IL SERMONETA CI PROVA – Al 76’ Bozza e Aquilani rilevano Paniccia e Pinti, uscito dalla partita col passare dei minuti anche a causa della grande pressione esercitata su di lui da parte di Luceri non appena entrava in possesso della sfera. Al 79’ arriva l’episodio che di fatto chiude la partita con undici minuti d’anticipo: sugli sviluppi di un lancio dalle retrovie, Lecce approfitta di un’incomprensione tra Lucci e Perna, si incunea tra i due portandosi avanti il pallone con la testa, ma subisce l’intervento falloso da parte del portiere lepino, uscito fuori dalla sua area di rigore.
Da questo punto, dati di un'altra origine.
(* Verification of the RGTP Python binding (src/bindings/python/rgtp.py).

   The binding is a thin ctypes layer over the native librgtp library.  The
   model below follows the Python code: Python exceptions are an explicit
   error result, the process environment (whether the native library loaded,
   the interpreter's integer-to-string limit, the resolver, the native entry
   points, the file system) is a record of functions, and mutable buffers are
   passed and returned explicitly.  Python floats are IEEE 754 doubles,
   modelled with their rounding. *)

From Stdlib Require Import ZArith QArith String Ascii Bool Lia List.
Import ListNotations.
Open Scope Z_scope.

(* ------------------------------------------------------------------------- *)
(** * Python outcomes *)

(** The exceptions the binding can raise.  [RGTPError] is the single
    exception class defined by rgtp.py; the others are raised by the Python
    runtime or standard library on the paths modelled here. *)
Inductive exc : Type :=
| RGTPError (msg : string)
| StructError          (* struct.pack('>H', port) with port out of range *)
| ValueError           (* ctypes array length, int-to-str limit, NUL in a host *)
| OverflowError        (* int too large for a float or for a C ssize_t *)
| ZeroDivisionError
| OSError.             (* open(filename) or os.path.getsize failing *)

(** Either a returned value or a raised exception: never both. *)
Inductive result (A : Type) : Type :=
| Ok (a : A)
| Raise (e : exc).
Arguments Ok {A} a.
Arguments Raise {A} e.

Definition bind_result {A B : Type} (r : result A) (k : A -> result B) : result B :=
  match r with
  | Ok a => k a
  | Raise e => Raise e
  end.

Notation "x <- r ;; k" := (bind_result r (fun x => k))
  (at level 61, r at next level, right associativity).

(** The exception class of a raised exception ([type(e)] in Python). *)
Inductive exc_class : Type :=
| C_RGTPError | C_StructError | C_ValueError | C_OverflowError
| C_ZeroDivisionError | C_OSError.

Definition class_of (e : exc) : exc_class :=
  match e with
  | RGTPError _ => C_RGTPError
  | StructError => C_StructError
  | ValueError => C_ValueError
  | OverflowError => C_OverflowError
  | ZeroDivisionError => C_ZeroDivisionError
  | OSError => C_OSError
  end.

(* ------------------------------------------------------------------------- *)
(** * Python floats (IEEE 754 binary64, round half to even) *)

(** A double: [(-1)^s * m * 2^e] with [0 <= m < 2^53] and [-1074 <= e]
    (a normal number has [2^52 <= m]), an infinity, or a NaN. *)
Inductive float64 : Type :=
| Finite (s : bool) (m e : Z)
| Infinity (s : bool)
| NaN.

(** The least magnitude that rounds to infinity: [2^1024 - 2^970], halfway
    between the largest double [(2^53 - 1) * 2^971] and [2^1024]. *)
Definition overflow_threshold : Z := 2 ^ 1024 - 2 ^ 970.

(** [n / d >= 2^k], for [n, d > 0]. *)
Definition ratio_ge_pow2 (n d k : Z) : bool :=
  d * 2 ^ Z.max 0 k <=? n * 2 ^ Z.max 0 (- k).

(** [floor(log2(n / d))], for [n, d > 0]: it is [log2 n - log2 d] or one
    less. *)
Definition flog2 (n d : Z) : Z :=
  let k := Z.log2 n - Z.log2 d in
  if ratio_ge_pow2 n d k then k else k - 1.

(** [n / d] ([n, d > 0]) rounded to a significand [m] and exponent [e]:
    53 significant bits, fewer below [2^-1022] where [e] stays [-1074]; the
    ulp is [2^e] and ties go to the even significand. *)
Definition round_mag (n d : Z) : Z * Z :=
  let e := Z.max (flog2 n d - 52) (-1074) in
  let num := n * 2 ^ Z.max 0 (- e) in
  let den := d * 2 ^ Z.max 0 e in
  let q := num / den in
  let r := num mod den in
  let m := if (den <? 2 * r) || ((2 * r =? den) && Z.odd q) then q + 1 else q in
  if m =? 2 ^ 53 then (2 ^ 52, e + 1) else (m, e).

(** The double nearest to [(-1)^s * n / d] ([n >= 0], [d > 0]). *)
Definition round_to_float (s : bool) (n d : Z) : float64 :=
  if n =? 0 then Finite s 0 (-1074)
  else if overflow_threshold * d <=? n then Infinity s
  else let '(m, e) := round_mag n d in Finite s m e.

(** [a / b] on Python ints: the exact quotient correctly rounded.  Division
    by zero raises ZeroDivisionError, and a quotient that rounds beyond the
    largest double raises OverflowError ("integer division result too large
    for a float"). *)
Definition int_true_div (a b : Z) : result float64 :=
  if b =? 0 then Raise ZeroDivisionError
  else if overflow_threshold * Z.abs b <=? Z.abs a then Raise OverflowError
  else Ok (round_to_float (xorb (a <? 0) (b <? 0)) (Z.abs a) (Z.abs b)).

(** [x * y] on Python floats: the exact product rounded, infinity on
    overflow (no exception), NaN for [inf * 0]. *)
Definition float_mul (x y : float64) : float64 :=
  match x, y with
  | Finite s1 m1 e1, Finite s2 m2 e2 =>
      let e := e1 + e2 in
      round_to_float (xorb s1 s2) (m1 * m2 * 2 ^ Z.max 0 e) (2 ^ Z.max 0 (- e))
  | NaN, _ | _, NaN => NaN
  | Infinity s1, Finite s2 m2 _ => if m2 =? 0 then NaN else Infinity (xorb s1 s2)
  | Finite s1 m1 _, Infinity s2 => if m1 =? 0 then NaN else Infinity (xorb s1 s2)
  | Infinity s1, Infinity s2 => Infinity (xorb s1 s2)
  end.

(** The literal [100.0]: [100 * 2^46 * 2^-46]. *)
Definition float_100 : float64 := Finite false (100 * 2 ^ 46) (-46).

(** The real number a finite double denotes. *)
Definition float_value (x : float64) : option Q :=
  match x with
  | Finite s m e =>
      let v := if 0 <=? e then inject_Z (m * 2 ^ e) else (m # Z.to_pos (2 ^ (- e))) in
      Some (if s then Qopp v else v)
  | _ => None
  end.

(* ------------------------------------------------------------------------- *)
(** * Stats (rgtp.py lines 173-193) *)

Module Stats.

(** The [Stats] dataclass.  Integer fields are Python ints; the float
    fields only ever hold the literals [0.0] and [100.0] in this code, and are
    kept as the rationals they denote. *)
Record t : Type := mk {
  bytes_transferred : Z;
  total_bytes : Z;
  throughput_mbps : Q;
  avg_throughput_mbps : Q;
  chunks_transferred : Z;
  total_chunks : Z;
  retransmissions : Z;
  completion_percent : Q;
  elapsed_ms : Z;
  estimated_remaining_ms : Z
}.

(** [Stats()]: every field takes its default. *)
Definition default : t :=
  mk 0 0 0 0 0 0 0 0 0 0.

(** The [efficiency_percent] property:
    {v
    if self.chunks_transferred == 0:
        return 100.0
    total_attempts = self.chunks_transferred + self.retransmissions
    return (self.chunks_transferred / total_attempts) * 100.0
    v}
    [/] is the true division of two ints, [*] a float product. *)
Definition efficiency_percent (s : t) : result float64 :=
  if chunks_transferred s =? 0 then Ok float_100
  else
    let total_attempts := chunks_transferred s + retransmissions s in
    x <- int_true_div (chunks_transferred s) total_attempts ;;
    Ok (float_mul x float_100).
Ma l’arbitro, Carulli di Frosinone, anzichè sanzionare l’estremo difensore con il cartellino rosso e concedere il calcio di punizione, estrae il giallo e decreta il calcio di rigore: sul dischetto si presenta Lecce, che spiazza lo stesso Perna e sigla il 2-0. Dopo dieci minuti lo stesso Lecce sale a quota diciassette in classifica marcatori fissando il punteggio sul 3-0 con un magistrale calcio di punizione dal vertice sinistro che scavalca la barriera e si insacca sul primo palo. Al triplice fischio i fuochi artificiali salutano la vittoria della Sa.Ma.Gor., mentre il Sermoneta si ritrova a fare i conti con la seconda sconfitta consecutiva, la terza delle ultime sei uscite.

IL TABELLINO

SA.MA.GOR. – SERMONETA
Sa.Ma.Gor.: Lampacrescia, Prosseda, Gencarelli, Luceri, Cinque, Sances, Sperduti (9’st Del Prete), Di Marco, Riggi (37’st Pescuma), La Penna (20’st Valente), Lecce. A disp.: Baratta, Mauriello, Piva, Ulgiati. All.: Ciaramella.
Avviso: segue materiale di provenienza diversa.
(** * XLA compiler options: a verified model of [axlearn/common/compiler_options.py]

  The module under study parses a TPU instance type, derives the hardware
  version, overlays hard-coded flag presets and serialises a flag mapping.

  Modelling choices.
  - A Python [str] is a Rocq [string]; its characters are the code points
    0..255.  On that range the class [\d] of Python's [re] is exactly
    ['0'..'9'] and [.] is every character but the line feed.
  - A Python [dict] is an association list in insertion order (the order is
    observable through [xla_flags_from_options]).
  - A raised exception is the [Raise] branch of a result type. *)

From Stdlib Require Import String Ascii List ZArith Bool Arith Lia DecimalString.
Import ListNotations.

Local Open Scope string_scope.

(** ** Exceptions and results *)

(** The three exception classes the module raises.  In the source
  [NotTpuError] is a subclass of [ValueError]; the constructors keep them
  apart so that the class actually raised stays visible. *)
Inductive exn : Type :=
| NotImplementedError (arg : string)
| ValueError (msg : string)
| NotTpuError (msg : string).

Inductive result (A : Type) : Type :=
| Ok (a : A)
| Raise (e : exn).

Arguments Ok {A} a.
Arguments Raise {A} e.

Definition bind {A B : Type} (m : result A) (k : A -> result B) : result B :=
match m with
| Ok a => k a
| Raise e => Raise e
end.

Notation "x <- m ;; k" := (bind m (fun x => k))
(at level 61, m at next level, right associativity).

(** ** Python string primitives *)

Module PyStr.

(** [all p s]: every character of [s] satisfies [p]. *)
Fixpoint all (p : ascii -> bool) (s : string) : bool :=
  match s with
  | EmptyString => true
  | String c s' => p c && all p s'
  end.

(** [str.startswith]: [startswith s pre] is [s.startswith(pre)]. *)
Definition startswith (s pre : string) : bool := prefix pre s.

(** [str.replace(old, new)] for a non-empty [old]: one scan from the left;
    at an occurrence of [old] the scan emits [new] and resumes after the
    occurrence (occurrences do not overlap), elsewhere it copies the
    character.  [skip] counts the characters of the current occurrence
    still to be passed over. *)
Fixpoint replace_scan (old new : string) (skip : nat) (s : string) : string :=
  match s with
  | EmptyString => EmptyString
  | String c rest =>
      match skip with
      | S k => replace_scan old new k rest
      | O =>
          if prefix old s
          then new ++ replace_scan old new (String.length old - 1) rest
          else String c (replace_scan old new 0 rest)
      end
  end.

Definition replace (s old new : string) : string := replace_scan old new 0 s.

(** [s.rsplit(sep, 1)] for a one-character separator: the string is cut at
    the last occurrence of [sep]; without an occurrence the list holds [s]
    alone. *)
Fixpoint rcut (sep : ascii) (s : string) : option (string * string) :=
  match s with
  | EmptyString => None
  | String c rest =>
      match rcut sep rest with
      | Some (h, t) => Some (String c h, t)
      | None => if Ascii.eqb c sep then Some (EmptyString, rest) else None
      end
  end.

Definition rsplit1 (s : string) (sep : ascii) : list string :=
  match rcut sep s with
  | Some (h, t) => [h; t]
  | None => [s]
  end.

(** [sep.join(parts)]. *)
Definition join (sep : string) (parts : list string) : string :=
  String.concat sep parts.

(** [str(n)] for a Python [int]. *)
Definition str_of_int (n : Z) : string := NilZero.string_of_int (Z.to_int n).

(** [repr(s)] for a string of printable characters without quote or
    backslash: the string between single quotes. *)
Definition repr_str (s : string) : string := "'" ++ s ++ "'".

(** [repr(t)] for a tuple of strings with at least two items. *)
Definition repr_tuple (t : list string) : string :=
  "(" ++ join ", " (map repr_str t) ++ ")".

End PyStr.

(** ** Regular expressions (the fragment of Python's [re] the module uses) *)

Module Re.

Inductive regex : Type :=
| Void
| Eps
| Class (p : ascii -> bool)
| Seq (r1 r2 : regex)
| Alt (r1 r2 : regex)
| Star (r : regex).

(** Surface forms. *)
Definition Chr (c : ascii) : regex := Class (Ascii.eqb c).
Definition Opt (r : regex) : regex := Alt r Eps.
Definition Plus (r : regex) : regex := Seq r (Star r).

Fixpoint Lit (s : string) : regex :=
  match s with
  | EmptyString => Eps
  | String c s' => Seq (Chr c) (Lit s')
  end.

(** [.] without DOTALL: anything but the line feed. *)
Definition dot (c : ascii) : bool := negb (Ascii.eqb c "010"%char).

(** [\d] on code points below 256. *)
Definition digit (c : ascii) : bool :=
  ((48 <=? nat_of_ascii c) && (nat_of_ascii c <=? 57))%nat.

(** The language of a regex. *)
Inductive Matches : regex -> string -> Prop :=
| MEps : Matches Eps EmptyString
| MClass p c : p c = true -> Matches (Class p) (String c EmptyString)
| MSeq r1 r2 s1 s2 :
    Matches r1 s1 -> Matches r2 s2 -> Matches (Seq r1 r2) (s1 ++ s2)
| MAltL r1 r2 s : Matches r1 s -> Matches (Alt r1 r2) s
| MAltR r1 r2 s : Matches r2 s -> Matches (Alt r1 r2) s
| MStarNil r : Matches (Star r) EmptyString
| MStarApp r s1 s2 :
    Matches r s1 -> Matches (Star r) s2 -> Matches (Star r) (s1 ++ s2).

(** Matching by derivatives. *)
Fixpoint nullable (r : regex) : bool :=
  match r with
  | Void => false
  | Eps => true
  | Class _ => false
  | Seq r1 r2 => nullable r1 && nullable r2
  | Alt r1 r2 => nullable r1 || nullable r2
  | Star _ => true
  end.

Fixpoint deriv (c : ascii) (r : regex) : regex :=
  match r with
  | Void => Void
  | Eps => Void
  | Class p => if p c then Eps else Void
  | Seq r1 r2 =>
      if nullable r1
      then Alt (Seq (deriv c r1) r2) (deriv c r2)
      else Seq (deriv c r1) r2
  | Alt r1 r2 => Alt (deriv c r1) (deriv c r2)
  | Star r1 => Seq (deriv c r1) (Star r1)
  end.

(** [re.fullmatch(r, s) is not None]. *)
Fixpoint fullmatch (r : regex) (s : string) : bool :=
  match s with
  | EmptyString => nullable r
  | String c s' => fullmatch (deriv c r) s'
  end.

End Re.

(** ** Option mappings *)

(** A flag value: the source stores booleans, strings and integers. *)
Inductive pyval : Type :=
| VBool (b : bool)
| VStr (s : string)
| VInt (n : Z).

(** A [dict] keyed by strings, in insertion order. *)
Definition dict : Type := list (string * pyval).

Fixpoint dict_get (k : string) (d : dict) : option pyval :=
  match d with
  | [] => None
  | (k', v) :: d' => if String.eqb k' k then Some v else dict_get k d'
  end.

(** [d[k] = v]: an existing key keeps its place and takes the new value, a
    new key goes to the end. *)
Fixpoint dict_set (k : string) (v : pyval) (d : dict) : dict :=
  match d with
  | [] => [(k, v)]
  | (k', v') :: d' =>
      if String.eqb k' k then (k', v) :: d' else (k', v') :: dict_set k v d'
  end.

(** [d.update(k1=v1, ...)]: the assignments in the order written. *)
Definition dict_update (d : dict) (kwargs : list (string * pyval)) : dict :=
  fold_left (fun acc kv => dict_set (fst kv) (snd kv) acc) kwargs d.

(** [dict(k1=v1, ...)]. *)
Definition dict_of (kwargs : list (string * pyval)) : dict :=
  dict_update [] kwargs.

Definition keys (d : dict) : list string := map fst d.

(** ** The instance-type parser *)

(** [r"(tpu-)?v.+-\d+"]. *)
Definition tpu_pattern : Re.regex :=
  Re.Seq (Re.Opt (Re.Lit "tpu-"))
    (Re.Seq (Re.Chr "v")
       (Re.Seq (Re.Plus (Re.Class Re.dot))
          (Re.Seq (Re.Chr "-") (Re.Plus (Re.Class Re.digit))))).

(** Truth value of a [str]: false for the empty string only. *)
Definition truthy (s : string) : bool := negb (String.eqb s EmptyString).

Definition infer_tpu_type (instance_type : string) : result string :=
  if negb (truthy instance_type && Re.fullmatch tpu_pattern instance_type)
  then Raise (NotTpuError ("Invalid TPU instance: " ++ instance_type))
  else Ok (PyStr.replace instance_type "tpu-" EmptyString).

Definition _TPU_VERSIONS : list string :=
  ["v3"; "v4"; "v5litepod"; "v5p"; "v6e"].

(** [x in t] for a tuple of strings. *)
Definition str_in (x : string) (t : list string) : bool :=
  existsb (String.eqb x) t.

Definition unknown_version_msg (tpu_version : string) : string :=
  "Unknown TPU version " ++ tpu_version ++ ". Expected one of "
  ++ PyStr.repr_tuple _TPU_VERSIONS.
Sermoneta: Perna, Martellacci, Notari, Paniccia (31’st Bozza), Lucci, Birk, Pinti (31’st Aquilani), Cappelletti, Coia, De Simone, Bego (15’st Pantuso). A disp.: Salate, Cargnelutti, Sampaolo, Costantini. All.: Campagna (squalificato).
Arbitro: Carulli di Frosinone.
Marcatori: 5’st La Penna, 34’, 44’st Lecce.
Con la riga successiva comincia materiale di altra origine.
(** * MMS protocol data units (package [mms], file [mms/mms.go])

    A shallow embedding of the PDU model of the MMS encapsulation
    protocol: the wire constants, the five message structs with their
    [encode] struct tags, the constructors, the identifier generator
    [genUUID] and the response classifier [MSendConf.Status].

    Conventions.
    - A Go [byte] or [uint64] field is a [Z]; the functions embedded here
      only copy or compare such values, so no wrap-around arises.
    - A Go [string] is a [string]; a buffer [[]byte] is a [list Byte.byte].
    - A Go slice is a window (backing array, offset, length) into a heap
      of arrays, so that writes through the slice are visible to every
      holder of the same backing array.
    - An index outside the backing array makes the Go runtime panic; the
      embedding returns [None] there. *)

From Stdlib Require Import ZArith Strings.Ascii Strings.String Strings.Byte.
From stdpp Require Import gmap strings list fin_maps.

Local Open Scope Z_scope.
(** The named request resolves to ["Hi "]. *)
Lemma inline_text_requires_name_witness :
  generatePrompt Node.runtime None Examples.inlineNamed [] = (Normal "Hi ", []).
Proof.
  refine (proj2 (proj2 (inline_text_requires_name Node.runtime None
                          Examples.inlineNamed [] _)) _ _ _ _);
    try reflexivity.
  vm_compute. discriminate.
Defined.

(** C1 as stated fails: the request of the claim, which has an inline text
    and no name, is rejected instead of resolving to ["Hi "]. *)
Lemma inline_text_without_name_is_rejected :
  promptText Examples.inlineOnly = "Hi {{ missing.path }}"
  /\ generatePrompt Node.runtime None Examples.inlineOnly []
     = (Throw (Error "Missing prompt_name in details"), []).
Proof. split; reflexivity. Qed.

(** C2.  For a request with a name, the remote tier never makes
    [generatePrompt] throw.  Without inline text the call returns a string
    whatever the client does, and the static fallback template whenever the
    remote tier fails (no client, a rejected lookup, nothing found, a prompt
    that does not compile).  The call can only throw on the inline path,
    where the trace is left as it was: the service was not contacted. *)
Theorem remote_failure_is_never_thrown rt langfuse details tr :
  Js.truthy (prompt_name details) = true ->
  (promptText details = "" ->
   exists s tr',
     generatePrompt rt langfuse details tr = (Normal s, tr')
     /\ (Spec.RemoteFailure rt langfuse details tr -> s = FALLBACK))
  /\ (forall e tr',
        generatePrompt rt langfuse details tr = (Throw e, tr') ->
        promptText details <> "" /\ tr' = tr).
Proof.
  intros Hname.
  assert (promptText details = "" ->
          exists s tr',
            generatePrompt rt langfuse details tr = (Normal s, tr')
            /\ (Spec.RemoteFailure rt langfuse details tr -> s = FALLBACK)) as Hremote.
  { intros Htext. destruct langfuse as [client|].
    - rewrite generatePrompt_configured by done.
      rewrite fetchAndCompile_outcome. cbv zeta.
      unfold Spec.RemoteFailure, Spec.lookupOutcome.
      destruct (prompt_get client tr _ _) as [fetched|e1];
        [|destruct (prompt_get client (tr ++ _) _ None) as [fetched|e2]];
        try (by eexists _, _).
      all: destruct fetched as [|compile prompt];
        [destruct (notFoundMessage _ _); by eexists _, _|].
      all: destruct (compileFetched _ _ _ _) as [s|e] eqn:Hcompile;
        eexists _, _; (split; [done|]); by intros [e' ?].
    - rewrite generatePrompt_not_configured by done. by eexists _, _. }
  split; [done|].
  intros e tr' Hthrow.
  destruct (decide (promptText details = "")) as [Htext|Htext].
  - destruct (Hremote Htext) as (s & tr'' & Hs & _). congruence.
  - rewrite generatePrompt_inline in Hthrow by done. by simplify_eq.
Qed.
Note – ammoniti: Sances, Riggi, Prosseda (Sa), Lucci, Pinti Bego (Se); osservato un minuto di silenzio ad inizio gara in memoria di Anna Ciaramella, madre del tecnico della Sa.Ma.Gor. recentemente scomparsa, del Tenente Colonnello della Guardia di Finanza, Giuseppe Bianca, e del Capitano degli Alpini, Massimo Ranzani, caduto in Afghanistan.